O gol não tinha um goleiro promissor que, infelizmente, o Fluminense não soube aproveitar, desenvolver. Wellerson fez um ótimo 1995 no Flu e nada mais. Depois apareceu apenas naquele episódio lamentável da champanhe, que manchou nossa reputação para sempre. Mas reduzi-lo àquele episódio é sacanagem com alguém que vestia a camisa do Flu com muito orgulho, que é de fato tricolor, que fez o que pôde, como pôde, pelo Flu.
No ataque, além de Renato, tivemos a última aparição de Ézio com nossa camisa. Escrevi recentemente sobre ele, mas nunca é demais lembrar que se trata de um ídolo do clube. Estava mal aquele ano e, por isso, revezava com Leonardo, jovem jogador que, não sei por que, não teve uma carreira mais brilhante, porque parecia goleador por natureza, além de ter técnica relativamente boa.

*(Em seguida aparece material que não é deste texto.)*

(** ** strings.go *)

Definition defaultServerName : bytes := Eval cbv in bs "fasthttp".
Definition defaultUserAgent : bytes := Eval cbv in bs "fasthttp".
Definition defaultContentType : bytes := Eval cbv in bs "text/plain; charset=utf-8".
Definition strSlash : bytes := Eval cbv in bs "/".
Definition strSlashSlash : bytes := Eval cbv in bs "//".
Definition strSlashDotDot : bytes := Eval cbv in bs "/..".
Definition strSlashDotSlash : bytes := Eval cbv in bs "/./".
Definition strSlashDotDotSlash : bytes := Eval cbv in bs "/../".
Definition strCRLF : bytes := Eval cbv in [x0d; x0a].
Definition strHTTP : bytes := Eval cbv in bs "http".
Definition strHTTPS : bytes := Eval cbv in bs "https".
Definition strHTTP10 : bytes := Eval cbv in bs "HTTP/1.0".
Definition strHTTP11 : bytes := Eval cbv in bs "HTTP/1.1".
Definition strColon : bytes := Eval cbv in bs ":".
Definition strColonSlashSlash : bytes := Eval cbv in bs "://".
Definition strColonSpace : bytes := Eval cbv in bs ": ".
Definition strGMT : bytes := Eval cbv in bs "GMT".
Definition strResponseContinue : bytes := Eval cbv in bs "HTTP/1.1 100 Continue" ++ [x0d; x0a; x0d; x0a].
Definition strGet : bytes := MethodGet.
Definition strHead : bytes := MethodHead.
Definition strPost : bytes := MethodPost.
Definition strPut : bytes := MethodPut.
Definition strDelete : bytes := MethodDelete.
Definition strConnect : bytes := MethodConnect.
Definition strOptions : bytes := MethodOptions.
Definition strTrace : bytes := MethodTrace.
Definition strPatch : bytes := MethodPatch.
Definition strExpect : bytes := HeaderExpect.
Definition strConnection : bytes := HeaderConnection.
Definition strContentLength : bytes := HeaderContentLength.
Definition strContentType : bytes := HeaderContentType.
Definition strDate : bytes := HeaderDate.
Definition strHost : bytes := HeaderHost.
Definition strReferer : bytes := HeaderReferer.
Definition strServer : bytes := HeaderServer.
Definition strTransferEncoding : bytes := HeaderTransferEncoding.
Definition strContentEncoding : bytes := HeaderContentEncoding.
Definition strAcceptEncoding : bytes := HeaderAcceptEncoding.
Definition strUserAgent : bytes := HeaderUserAgent.
Definition strCookie : bytes := HeaderCookie.
Definition strSetCookie : bytes := HeaderSetCookie.
Definition strLocation : bytes := HeaderLocation.
Definition strIfModifiedSince : bytes := HeaderIfModifiedSince.
Definition strLastModified : bytes := HeaderLastModified.
Definition strAcceptRanges : bytes := HeaderAcceptRanges.
Definition strRange : bytes := HeaderRange.
Definition strContentRange : bytes := HeaderContentRange.
Definition strAuthorization : bytes := HeaderAuthorization.
Definition strCookieExpires : bytes := Eval cbv in bs "expires".
Definition strCookieDomain : bytes := Eval cbv in bs "domain".
Definition strCookiePath : bytes := Eval cbv in bs "path".
Definition strCookieHTTPOnly : bytes := Eval cbv in bs "HttpOnly".
Definition strCookieSecure : bytes := Eval cbv in bs "secure".
Definition strCookieMaxAge : bytes := Eval cbv in bs "max-age".
Definition strCookieSameSite : bytes := Eval cbv in bs "SameSite".
Definition strCookieSameSiteLax : bytes := Eval cbv in bs "Lax".
Definition strCookieSameSiteStrict : bytes := Eval cbv in bs "Strict".
Definition strCookieSameSiteNone : bytes := Eval cbv in bs "None".
Definition strClose : bytes := Eval cbv in bs "close".
Definition strGzip : bytes := Eval cbv in bs "gzip".
Definition strBr : bytes := Eval cbv in bs "br".
Definition strDeflate : bytes := Eval cbv in bs "deflate".
Definition strKeepAlive : bytes := Eval cbv in bs "keep-alive".
Definition strUpgrade : bytes := Eval cbv in bs "Upgrade".
Definition strChunked : bytes := Eval cbv in bs "chunked".
Definition strIdentity : bytes := Eval cbv in bs "identity".
Definition str100Continue : bytes := Eval cbv in bs "100-continue".
Definition strPostArgsContentType : bytes := Eval cbv in bs "application/x-www-form-urlencoded".
Definition strDefaultContentType : bytes := Eval cbv in bs "application/octet-stream".
Definition strMultipartFormData : bytes := Eval cbv in bs "multipart/form-data".
Definition strBoundary : bytes := Eval cbv in bs "boundary".
Definition strBytes : bytes := Eval cbv in bs "bytes".
Definition strTextSlash : bytes := Eval cbv in bs "text/".
Definition strApplicationSlash : bytes := Eval cbv in bs "application/".
Definition strBasicSpace : bytes := Eval cbv in bs "Basic ".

No banco estava o grande Joel Santana. Não confundam Joel, técnico retranqueiro, mas eficiente, com Joel, fanfarrão ator de comerciais. Sei que Joel é incompatível com o futebol de hoje, porque apenas misturava uma preocupação defensiva com formação de grupos fechados. Mas quando o Brasil tinha craques de verdade em campo, isso era realmente importante, porque as vaidades eram muitas e as defesas fracas. Joel tem sua participação na história do nosso futebol e, ademais, é uma figura humana fantástica.
Esse time de operários, trabalhador mesmo, fez um campeonato com a cara do Flu. Para ter uma ideia, entramos no octogonal que decidiria o certame com 3 pontos menos que o Flamengo, e chegamos a estar a 8 pontos do líder. O Fluminense deu à palavra superação outro sentido na arrancada final para o título. Papamos os clássicos, atropelamos os pequenos e deixamos prontinho o cenário para o desfecho do jogo final. Ao longo do percurso, é difícil saber quem teve mais raça, o time ou a torcida. Quem esteve nas arquibancadas e gerais aquele ano tem história para contar, pois foi tão decisivo para a conquista quanto os próprios jogadores.
1995 não foi só uma barriga. Tivemos ali um fenômeno espetacular: a alma tricolor encarnada em jogadores e torcedores. Fomos a ressurreição de Renato, a emoção radiante de Ézio, o brilho efêmero de Leonardo, Lima, Ronald e Wellerson, a virilidade de Lira, a predestinação de Aílton. Fomos apenas um, sem grandes divisões no clube ou na arquibancada, embora formados por muitos que estivemos em todo lugar desse estado cuja população carrega nosso nome. Que 1995 tenha sido um último suspiro de vida antes do mergulho no abismo, isso é outra história. Mas que aquele estadual representa muito de nossa história, de nosso caráter, isso sim representa. Que se celebre a barriga, mas também o resto do corpo e a alma tricolor.